Sangwoo Lee was awarded for the thesis entitled «Structure and Dynamics of Block Copolymer Based Soft Materials» for «the discovery of sigma phases of block co-polymers, which combine features of crystallinity and glass-like behavior, and characterizing these novel phases exhaustively.»

Neil D. Treat was awarded for the thesis entitled «Organic Solar Cells: Understanding the Miscibility and Diffusion within Polymer-Fullerene Bulk Heterojunctions» for «breakthroughs in developing an understanding of how the nanoscale mixing and structure of conductive polymers and fullerene electron acceptors affects the charge transport properties critical for improved organic solar cells.»

The members of the academic jury are on the staff of internationally acclaimed universities or institutions, have many years of experience in the field of materials and polymer sciences, and supervise numerous doctoral candidates annually. The six members of the academic jury are:

Professor Dr. Volker Altstädt
University of Bayreuth, Germany, Chair of Department for Polymer Engineering in the Faculty for Applied Natural Science

Professor Dr. Glenn H. Fredrickson
University of California, Santa Barbara, USA, Mitsubishi Professor, Chemical Engineering and Materials / The KAITEKI Institute, Inc., Tokyo, Japan, Executive Director

Professor Dr. Martin Gruebele
University of Illinois at Urbana-Champaign, USA, James R. Eiszner Professor of Chemistry, Professor of Physics, and Professor of Biophysics and Computational Biology

Professor Dr. Jan-Anders Månson
Swiss Federal Institute of Technology Lausanne (EPFL), Switzerland, Laboratory of Polymer and Composite Technology

Professor Dr. Toshio Nishi
Special Professor / Tokyo Institute of Technology, Japan

Professor Dr. Ignaas Verpoest
Katholieke Universiteit Leuven, Belgium, Professor in Composite Materials at the Department of Metallurgy and Materials Engineering

Professor Dr. Paolo Ermanni, ETH Zurich, Centre of Structure Technologies, presided. He is not part of the six-member jury. Professor Rodney Priestley, Princeton University, Department of Chemical and Biological Engineering, USA, and Quadrant Award Winner 2009, also attended the event and talked about his life and career after winning the prize.
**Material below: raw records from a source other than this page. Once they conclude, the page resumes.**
(** A request that fails before an empty page was seen makes the whole
    call raise: the names read so far are not returned. *)
Theorem get_pr_files_failure (w : World) (pr_num : Z)
    (pages : list (list file_json)) (e : exn)
    (rest : list (result (list file_json))) :
  Forall (fun chunk => chunk ≠ []) pages ->
  api_pull_files w pr_num = map Ok pages ++ Raise e :: rest ->
  get_pr_files w pr_num = Raise e.
Proof.
  intros Hne E. unfold get_pr_files. rewrite E.
  rewrite get_pr_files_loop_pages by exact Hne. reflexivity.
Qed.

Lemma get_pr_files_failure_witness :
  get_pr_files w_broken_files 5 = Raise HTTPError.
Proof.
  apply (get_pr_files_failure w_broken_files 5
           [[FileJson "c.py"]] HTTPError [Ok [FileJson "d.py"]]).
  - repeat constructor; discriminate.
  - reflexivity.
Defined.

(** ** [get_recent_prs]: which pages are read *)

Lemma take_while_id_iff {A : Type} (p : A -> bool) (l : list A) :
  take_while p l = l <-> forallb p l = true.
Proof.
  induction l as [|x l IH]; cbn; [tauto|].
  destruct (p x); cbn.
  - rewrite <- IH. split; [intros [= E]; exact E | intros ->; reflexivity].
  - split; discriminate.
Qed.

(** Non-empty pages read without failure: either all their entries are in
    the window and the loop goes on with the next page, or it returns at
    the first entry out of the window. *)
Lemma get_recent_prs_loop_pages (since : string) (pages : list (list pr_json))
    (rest : list (result (list pr_json))) (prs : list pr_json) :
  Forall (fun res => res ≠ []) pages ->
  get_recent_prs_loop since (map Ok pages ++ rest) prs
  = if forallb (in_window since) (concat pages)
    then get_recent_prs_loop since rest (prs ++ concat pages)
    else Ok (prs ++ take_while (in_window since) (concat pages)).
Proof.
  intros Hne. revert prs. induction Hne as [|res pages Hr _ IH]; intros prs.
  - cbn. rewrite app_nil_r. reflexivity.
  - cbn [map app concat]. destruct res as [|pr res]; [contradiction|].
    cbn [get_recent_prs_loop]. rewrite forallb_app.
    pose proof (scan_page_spec since (pr :: res) prs) as Hs.
    destruct (scan_page since (pr :: res) prs) as [prs'|prs']; destruct Hs as [-> Hs].
    + rewrite take_while_app_stop by exact Hs.
      rewrite take_while_id_iff in Hs. apply not_true_is_false in Hs.
      rewrite Hs. reflexivity.
    + rewrite IH, take_while_app_all by exact Hs.
      apply take_while_id_iff in Hs. rewrite Hs, <- !app_assoc. reflexivity.
Qed.
(** * CustomLS: a shallow embedding of [main.c] and its verified properties

    The program is a small [ls]: it walks directories, prints one line
    per entry (bare or long format), optionally recurses, optionally
    only counts, and accumulates failures into a bit mask that becomes
    the process exit status.

    The embedding keeps the shape of the C code.  The four file-scope
    variables ([err_code], [file_count], [count_only],
    [human_readable]) and standard output are the fields of one state
    record that every function threads.  The operating system
    ([lstat], [opendir]/[readdir], [getpwuid], [getgrgid], [readlink],
    the clock, [strftime], [strerror]) is a record of functions: the
    file system is taken to be unchanged for the duration of one run.
    The recursion of [list_dir] follows path strings, not a tree, and
    is therefore bounded by an explicit depth. *)

From Stdlib Require Import ZArith List String Ascii Bool Lia QArith Lqa.
From Stdlib Require Import DecimalString Permutation.
Import ListNotations.

Local Open Scope string_scope.
Local Open Scope Z_scope.
Lemma runOnAllThreads_complete_guards_inv t cb c w w' :
  guards_inv w → runOnAllThreads_complete t cb c w = Ok w' → guards_inv w'.
Proof.
  intros Hinv (_ & _ & x & H)%runOnAllThreads_complete_Ok.
  eapply release_guard_guards_inv; [|done].
  apply (guards_inv_new_guard _ _ (set_thread_local_data x (emit (EvRun t cb) w))).
  by apply guards_inv_set_thread_local_data, guards_inv_emit.
Qed.

Lemma removeSlot_guards_inv t slot w w' :
  guards_inv w → removeSlot t slot w = Ok w' → guards_inv w'.
Proof.
  intros Hinv (_ & [[_ ->]|(_ & s & x & _ & _ & _ & ->)])%removeSlot_Ok; [done|].
  apply guards_inv_set_thread_local_data, guards_inv_emit; [done|].
  apply guards_inv_post_all; [done|]. destruct Hinv. by split.
Qed.

Lemma SlotImpl_dtor_finish_guards_inv t slot w w' :
  guards_inv w → SlotImpl_dtor_finish t slot w = Ok w' → guards_inv w'.
Proof.
  intros Hinv (w1 & Hrm & ->)%SlotImpl_dtor_finish_Ok.
  apply guards_inv_set_heap. by eapply removeSlot_guards_inv.
Qed.

Lemma guards_inv_set_waiting l w : guards_inv w → guards_inv (set_waiting l w).
Proof. intros [H1 H2 H3]. by split. Qed.

Lemma dispatch_guards_inv d w w' :
  guards_inv w → dispatch d w = Ok w' → guards_inv w'.
Proof.
  intros Hinv (k & q1 & q2 & Hq & _ & H)%dispatch_Ok. simpl in H.
  assert (guards_inv (emit (EvDispatch d k) (set_posted (q1 ++ q2) w))) as Hinv1.
  { apply (guards_inv_quiet w); try done; simpl.
    - intros d' g. rewrite Hq, !elem_of_app, elem_of_cons. tauto.
    - intros e [?| ->%list_elem_of_singleton]%elem_of_app; [by left|].
      right. destruct k as [cb|g|d']; [by left| |by left].
      right. exists d, g. split; [done|]. rewrite Hq, elem_of_app, elem_of_cons. tauto. }
  destruct k as [cb|g|d'].
  - destruct H as (x & h & _ & ->).
    by apply guards_inv_set_heap, guards_inv_set_thread_local_data, guards_inv_emit.
  - destruct H as (cb & c & x & _ & H).
    eapply release_guard_guards_inv; [|done].
    by apply guards_inv_set_thread_local_data, guards_inv_emit.
  - subst. by apply guards_inv_set_thread_local_data.
Qed.

Lemma perform_guards_inv op w w' :
  guards_inv w → perform op w = Ok w' → guards_inv w'.
Proof.
  intros Hinv. destruct op; simpl.
  - intros ([slot w1] & (_ & _ & _ & H)%allocateSlot_Ok & [= <-])%bind_Ok.
    destruct Hinv as [H1 H2 H3].
    destruct H as [[_ ->]|(front & rest & _ & _ & ->)]; by split.
  - intros (s & h & _ & _ & _ & [[_ ->]|[_ Hfin]])%SlotImpl_dtor_Ok.
    + by apply guards_inv_set_waiting, guards_inv_set_heap.
    + eapply SlotImpl_dtor_finish_guards_inv; [|done]. by apply guards_inv_set_heap.
  - intros (_ & s & _ & _ & Hfin)%SlotImpl_dtor_resume_Ok.
    eapply SlotImpl_dtor_finish_guards_inv; [|done]. by apply guards_inv_set_waiting.
  - intros (_ & _ & s & d & data & _ & _ & -> & _)%SlotImpl_set_Ok.
    apply guards_inv_set_thread_local_data. by apply guards_inv_post_all.
  - unfold SlotImpl_runOnAllThreads.
    intros (s & _ & ?)%bind_Ok. by eapply runOnAllThreads_guards_inv.
  - unfold SlotImpl_runOnAllThreads_complete.
    intros (s & _ & ?)%bind_Ok. by eapply runOnAllThreads_complete_guards_inv.
  - unfold SlotImpl_runOnAllThreads_update, SlotImpl_runOnAllThreads.
    intros (s & _ & ?)%bind_Ok. by eapply runOnAllThreads_guards_inv.
  - unfold SlotImpl_runOnAllThreads_update_complete, SlotImpl_runOnAllThreads_complete.
    intros (s & _ & ?)%bind_Ok. by eapply runOnAllThreads_complete_guards_inv.
  - intros (_ & _ & H)%registerThread_Ok. destruct main_thread.
    + subst. destruct Hinv. by split.
    + destruct H as [Hd ->]. destruct Hinv as [H1 H2 H3]. split; simpl.
      * apply NoDup_app. split; [done|]. split; [|apply NoDup_singleton].
        intros d' Hd' ->%list_elem_of_singleton. done.
      * intros d' g [Hin|[=]%list_elem_of_singleton]%elem_of_app. eauto.
      * intros e g [?| ->%list_elem_of_singleton]%elem_of_app; [eauto|done].
  - intros (_ & ->)%startGlobalThreading_Ok. destruct Hinv. by split.
  - intros (_ & _ & ->)%shutdownGlobalThreading_Ok. destruct Hinv. by split.
  - intros (_ & x & ->)%shutdownThread_Ok.
    apply guards_inv_set_thread_local_data. apply (guards_inv_quiet w); try done.
    simpl. intros e [?|(i & -> & _)%list_elem_of_fmap]%elem_of_app; eauto.
  - by apply dispatch_guards_inv.
Qed.

Lemma guards_inv_init main : guards_inv (init main).
Proof.
  split; simpl.
  - apply NoDup_nil_2.
  - intros d g []%not_elem_of_nil.
  - intros e g []%not_elem_of_nil.
Qed.

Lemma reachable_guards_inv w : reachable w → guards_inv w.
Proof.
  intros Hw. induction Hw as [main|op w w' Hw IH Hstep] using reachable_ind.
  - apply guards_inv_init.
  - eapply perform_guards_inv; [done|]. by apply step_perform.
Qed.

(** ** The guard of a broadcast with completion *)

Lemma releases_app g l1 l2 : releases g (l1 ++ l2) = releases g l1 + releases g l2.
Proof. unfold releases. by rewrite filter_app, length_app. Qed.

Lemma guard_dispatches_app d g l1 l2 :
  guard_dispatches d g (l1 ++ l2) = guard_dispatches d g l1 + guard_dispatches d g l2.
Proof. unfold guard_dispatches. by rewrite filter_app, length_app. Qed.


Lemma guard_count_app g l1 l2 w :
  guard_count g (set_posted (l1 ++ l2) w) =
  guard_count g (set_posted l1 w) + guard_count g (set_posted l2 w).
Proof. unfold guard_count. simpl. by rewrite filter_app, length_app. Qed.

Lemma filter_length_cons {A} (P : A → Prop) `{∀ x, Decision (P x)} x l :
  length (filter P (x :: l)) = (if decide (P x) then 1 else 0) + length (filter P l).
Proof. rewrite filter_cons. by destruct (decide (P x)). Qed.




Lemma guard_count_cons g p l w :
  guard_count g (set_posted (p :: l) w) =
  (if is_guard_call g p.2 then 1 else 0) + guard_count g (set_posted l w).
Proof.
  unfold guard_count. simpl. rewrite filter_length_cons.
  destruct (is_guard_call g p.2); by case_decide.
Qed.


(** Quiet steps *)


Lemma quiet_trans g w1 w2 w3 : quiet g w1 w2 → quiet g w2 w3 → quiet g w1 w3.
Proof.
  intros (Hg1 & Hl1 & Hq1 & Hc1 & evs1 & He1 & Hr1 & Hd1)
         (Hg2 & Hl2 & Hq2 & Hc2 & evs2 & He2 & Hr2 & Hd2).
  split; [congruence|]. split; [lia|]. split; [intros d; by rewrite Hq2|].
  split; [congruence|]. exists (evs1 ++ evs2).
  rewrite He2, He1, app_assoc. split; [done|].
  rewrite releases_app. split; [lia|]. intros d. rewrite guard_dispatches_app.
  rewrite Hd1, Hd2. done.
Qed.

Lemma quiet_same g w w' :
  posted w' = posted w → log w' = log w → guards w' = guards w → quiet g w w'.
Proof.
  intros Hp Hl Hg. unfold quiet, guard_count. rewrite Hp, Hl, Hg.
  repeat split; try done. exists []. by rewrite app_nil_r.
Qed.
The number of international entries received was very encouraging (46 in total / by university: 20 from the Americas, 9 from Asia Pacific, 17 from Europe/Africa; by nationality: 7 from the Americas, 24 from Asia Pacific, 15 from Europe/Africa). We are pleased to see that the quality of papers submitted continues to rise. In accordance with a rule change, four winners were invited to the event (previously six invitations were issued, with three winners). The launch of the international Quadrant Award is intended to reward academic excellence and to foster talent worldwide. Quadrant also aims to make a contribution in building a bridge between industry and academia. The next Quadrant Award is planned to be conferred in 2015.
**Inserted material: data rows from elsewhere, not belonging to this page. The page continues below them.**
(** * express-jobly: the dynamic query composition of the models

    A shallow embedding of [helpers/sql.js] ([sqlForPartialUpdate]) and of
    the statement composition inside [models/user.js], [models/job.js] and
    [models/company.js] ([update] and [findAll]), followed by the
    properties of the composed clause text and value arrays. *)

From Stdlib Require Import Ascii String ZArith Lia.
From stdpp Require Import base strings list gmap pretty.

Local Open Scope string_scope.
Local Open Scope list_scope.

(** ** The fragment of JavaScript the sources rely on *)

Module JS.

(** The double-quote and the line-feed characters, spelled by their codes. *)
Definition dq : string := String "034"%char EmptyString.
Definition nl : string := String "010"%char EmptyString.

(** A Number: IEEE-754 binary64. A finite value is [m * 2^e], kept in the
    canonical form where [m] is odd, or [m = 0] and [e = 0] (the sign of
    zero is not tracked). *)
Inductive number : Type :=
  | NaN
  | Infinity (negative : bool)
  | Finite (m : Z) (e : Z).

Global Instance number_eq_dec : EqDecision number.
Proof. solve_decision. Defined.

(** The scalar values of a JSON body or of a bound parameter. *)
Inductive jsval : Type :=
  | JNull
  | JBool (b : bool)
  | JNum (n : number)
  | JStr (s : string).

Global Instance jsval_eq_dec : EqDecision jsval.
Proof. solve_decision. Defined.

(** What reading a property gives: [None] is [undefined]. *)
Abbreviation prop := (option jsval) (only parsing).

(** ToBoolean on a property read. *)
Definition truthy (v : prop) : bool :=
  match v with
  | None => false
  | Some JNull => false
  | Some (JBool b) => b
  | Some (JNum NaN) => false
  | Some (JNum (Finite 0 _)) => false
  | Some (JNum _) => true
  | Some (JStr EmptyString) => false
  | Some (JStr _) => true
  end.

(** [a || b] where [a] is a string or [undefined] and [b] a string. *)
Definition or_str (a : option string) (b : string) : string :=
  match a with
  | Some a' => if truthy (Some (JStr a')) then a' else b
  | None => b
  end.

(** [v === s] for a string [s]. *)
Definition strict_eq_str (v : prop) (s : string) : bool :=
  bool_decide (v = Some (JStr s)).

(** An object: its own enumerable properties, in the order in which
    [Object.keys] and [Object.values] enumerate them (for keys that are not
    array indices, the order in which they were added). *)
Abbreviation object := (list (string * jsval)) (only parsing).

Definition Object_keys (o : object) : list string := o.*1.
Definition Object_values (o : object) : list jsval := o.*2.

(** [o[k]] *)
Fixpoint obj_get (o : object) (k : string) : prop :=
  match o with
  | [] => None
  | (k', v) :: o' => if String.eqb k' k then Some v else obj_get o' k
  end.

(** [o[k] = v]: an existing property keeps its place, a new one goes last. *)
Fixpoint obj_set (o : object) (k : string) (v : jsval) : object :=
  match o with
  | [] => [(k, v)]
  | (k', v') :: o' =>
      if String.eqb k' k then (k', v) :: o' else (k', v') :: obj_set o' k v
  end.

(** [delete o[k]] *)
Definition obj_delete (o : object) (k : string) : object :=
  filter (λ kv, kv.1 ≠ k) o.

(** ToString of a scalar, given Number::toString. *)
Definition ToString (Number_toString : number → string) (v : jsval) : string :=
  match v with
  | JNull => "null"
  | JBool true => "true"
  | JBool false => "false"
  | JNum n => Number_toString n
  | JStr s => s
  end.

(** [Array.prototype.join] on an array of strings. *)
Definition join (sep : string) (l : list string) : string := String.concat sep l.

(** [arr.push(x)]: the array after the call. *)
Definition push {A} (arr : list A) (x : A) : list A := arr ++ [x].

(** *** Rounding to binary64 *)

(** [n / d] rounded to an integer, ties to even ([0 <= n], [0 < d]). *)
Definition round_half_even (n d : Z) : Z :=
  let q := (n / d)%Z in
  let r := (n mod d)%Z in
  match (2 * r ?= d)%Z with
  | Lt => q
  | Gt => (q + 1)%Z
  | Eq => if Z.even q then q else (q + 1)%Z
  end.

(** Strips the factors two of [p], counting them into [e]. *)
Fixpoint odd_part (p : positive) (e : Z) : positive * Z :=
  match p with
  | xO p' => odd_part p' (e + 1)%Z
  | _ => (p, e)
  end.

(** The double nearest to [± n / d]: the exponent [k] of the last place is
    the one of the binade of [n / d], never below the subnormal [-1074];
    a result of [2^1024] or more is an infinity. *)
Definition binary64 (negative : bool) (n d : positive) : number :=
  let l := (Z.log2 (Zpos n) - Z.log2 (Zpos d))%Z in
  let reaches :=
    if (0 <=? l)%Z then (Zpos d * 2 ^ l <=? Zpos n)%Z
    else (Zpos d <=? Zpos n * 2 ^ (- l))%Z in
  let e2 := if reaches then l else (l - 1)%Z in
  let k := Z.max (e2 - 52) (-1074) in
  let m :=
    if (0 <=? k)%Z then round_half_even (Zpos n) (Zpos d * 2 ^ k)
    else round_half_even (Zpos n * 2 ^ (- k)) (Zpos d) in
  if ((971 <? k) || ((k =? 971) && (m =? 2 ^ 53)))%Z
  then Infinity negative
  else match m with
       | Zpos p =>
           let '(p', e) := odd_part p k in
           Finite (if negative then Zneg p' else Zpos p') e
       | _ => Finite 0 0
       end.

(** The Number of a mathematical integer. *)
Definition of_Z (z : Z) : number :=
  match z with
  | Z0 => Finite 0 0
  | Zpos p => binary64 false p 1
  | Zneg p => binary64 true p 1
  end.

(** The Number of [± m * 10^x] for a natural [m]. *)
Definition of_decimal (negative : bool) (m : Z) (x : Z) : number :=
  match m with
  | Zpos p =>
      match x with
      | Zneg _ => binary64 negative p (Z.to_pos (10 ^ (- x)))
      | _ => binary64 negative (Z.to_pos (Zpos p * 10 ^ x)) 1
      end
  | _ => Finite 0 0
  end.

(** [Number.isInteger]: a finite value with no fractional part. *)
Definition Number_isInteger (n : number) : bool :=
  match n with
  | Finite m e => ((0 <=? e) || (m mod 2 ^ (- e) =? 0))%Z
  | _ => false
  end.

(** *** StringToNumber (the unary [+] on a string)

    A string is a sequence of code units below 256. *)

Definition code (c : ascii) : Z := Z.of_nat (nat_of_ascii c).

Definition is_space (c : ascii) : bool :=
  let n := code c in
  ((9 <=? n) && (n <=? 13) || (n =? 32) || (n =? 160))%Z.

(** The value of [c] as a digit of a base up to sixteen. *)
Definition digit_of (c : ascii) : option Z :=
  let n := code c in
  if ((48 <=? n) && (n <=? 57))%Z then Some (n - 48)%Z
  else if ((97 <=? n) && (n <=? 102))%Z then Some (n - 87)%Z
  else if ((65 <=? n) && (n <=? 70))%Z then Some (n - 55)%Z
  else None.

Definition is_digit (base : Z) (c : ascii) : bool :=
  match digit_of c with
  | Some d => (d <? base)%Z
  | None => false
  end.

Fixpoint skip_spaces (s : string) : string :=
  match s with
  | String c s' => if is_space c then skip_spaces s' else s
  | EmptyString => s
  end.

Definition trim (s : string) : string :=
  String.rev (skip_spaces (String.rev (skip_spaces s))).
The award presented was designed by the internationally distinguished Swiss artist Beat Zoderer. The design of the artist’s multiple is based on the artist’s idea that thermoplastics can be worked in the liquid state. Liquid plastic dripping onto an object such as paper or a panel forms drops of different sizes, which also resemble the emergence of innovative ideas in the form of «drops of imagination.» Beat Zoderer has translated this idea into a relief landscape of circles. The base material used was a sheet of Ertacetal C blue 50 plastic produced at Quadrant’s plant in Tielt, Belgium.